The US government can forcibly administer mind-altering drugs to render criminal defendants competent to stand trial, but only under certain limited circumstances.

In a case with potential implications for those opposed to conventional medical care, the US Supreme Court ruled 6 to 3 Monday that the government’s interest in bringing defendants to trial outweighs an individual’s decision to be free from forced medication.” Christian Science Monitor

If you scan the press coverage of this Supreme Court decision, you will find two distinctly different takes on it. One emphasizes that the Court upheld forced medication; the other that such stringent restrictions were placed on it. The ruling is a victory for the defendant in the case, although it dismisses the notion that there is a fundamental right under the Constitution to refuse treatment.

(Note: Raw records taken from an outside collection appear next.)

(** * Procedural world engine: chunk synthesis, chunk cache and collision

    A shallow embedding of [src/engine/WorldManager.js]: the noise functions,
    the terrain synthesizer [_generateChunkData], the decoration pass with its
    per-chunk generator, the chunk cache with its generation queue, and the
    two collision queries.

    JavaScript numbers are IEEE-754 binary64 values.  The code is embedded
    once, over an interface [JSNumber] of the arithmetic it uses, and read at
    two instances:
    - [FloatNumber]: Rocq's primitive binary64 floats, which evaluate the code
      exactly as an engine does ([0/0] is [nan], comparisons with [nan] are
      false); [Math.sin] is left to the host engine by the language
      standard, so the instance takes it as an argument;
    - [RealNumber]: the real numbers, the idealisation in which the geometric
      statements (unit length) are exact.

    Integers that the code only ever uses as integers (chunk coordinates, tile
    indices, the numeric seed, tile types) are [Z] or [nat]; they enter number
    arithmetic through [of_Z]. *)

From Stdlib Require Import ZArith Floats Reals Lra Lia String.
From stdpp Require Import gmap list.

A lower court ruling forcing the defendant to take medications against his will to restore his competency to stand trial was vacated and the court was instructed to reconsider the case with the toughter criteria, which he is not likely to meet.

The criteria are as follows:

  • “First, the court must find important government interests are at stake.
  • Second, it must conclude that involuntary medication will significantly further those government interests.
  • Third, the court must conclude that involuntary medication is necessary to further those interests.
  • And fourth, it must conclude that administration of the drugs is medically appropriate in light of the patient’s best medical interests.
  • The justices also noted that a court must find administration of the drugs is substantially unlikely to have side effects that will significantly interfere with a defendant’s ability to assist in his or her defense at trial.”

While the majority opinion by Justice Breyer cautions that the permissible instances for forced medication may be rare, I am not so sure. Arguably, the government will argue that “important interests” will be met simply by restoring comeptency and allowing someone to be brought to trial, for most crimes even if not for this one. Involuntary medication will usually, if not invariably, be seen as the most expedient if not the only way, and inherently medically appropriate, to further such an objective. I am not saying I agree with construing things in that way, but I predict that is how the criteria will be applied.

The case at hand was one of a dentist indicted for Medicaid fraud who refused to take medication for a mental illness — diagnosed as delusional disorder, persecutory type — which rendered him incompetent to stand trial, i.e. unable to collaborate with his attorney in defending himself (likely because he was too paranoid to trust his lawyer). The article comments:

(The) case is unique in that the court determined he was legally incompetent to stand trial but he was nonetheless competent to make his own medical decisions. In addition, the appeals court ruled that he did not pose a danger to himself and others.

This, however, is really not so surprising, since competency is always determined relative to some particular sphere of functioning. Traditionally, courts have had more stringent criteria for finding someone incompetent to make decisions about bodily integrity or sanctity than competency in other spheres. And dangerousness and competency are totally distinct concepts. Although the patient was incompetent, he was not dangerous to self or others, and the Court suggests that in the absence of a burden to protect him or society, the state’s interest, merely to bring him to trial and prosecute for fraud, was not a compelling one and that it was wrong to force him on that account to take medication.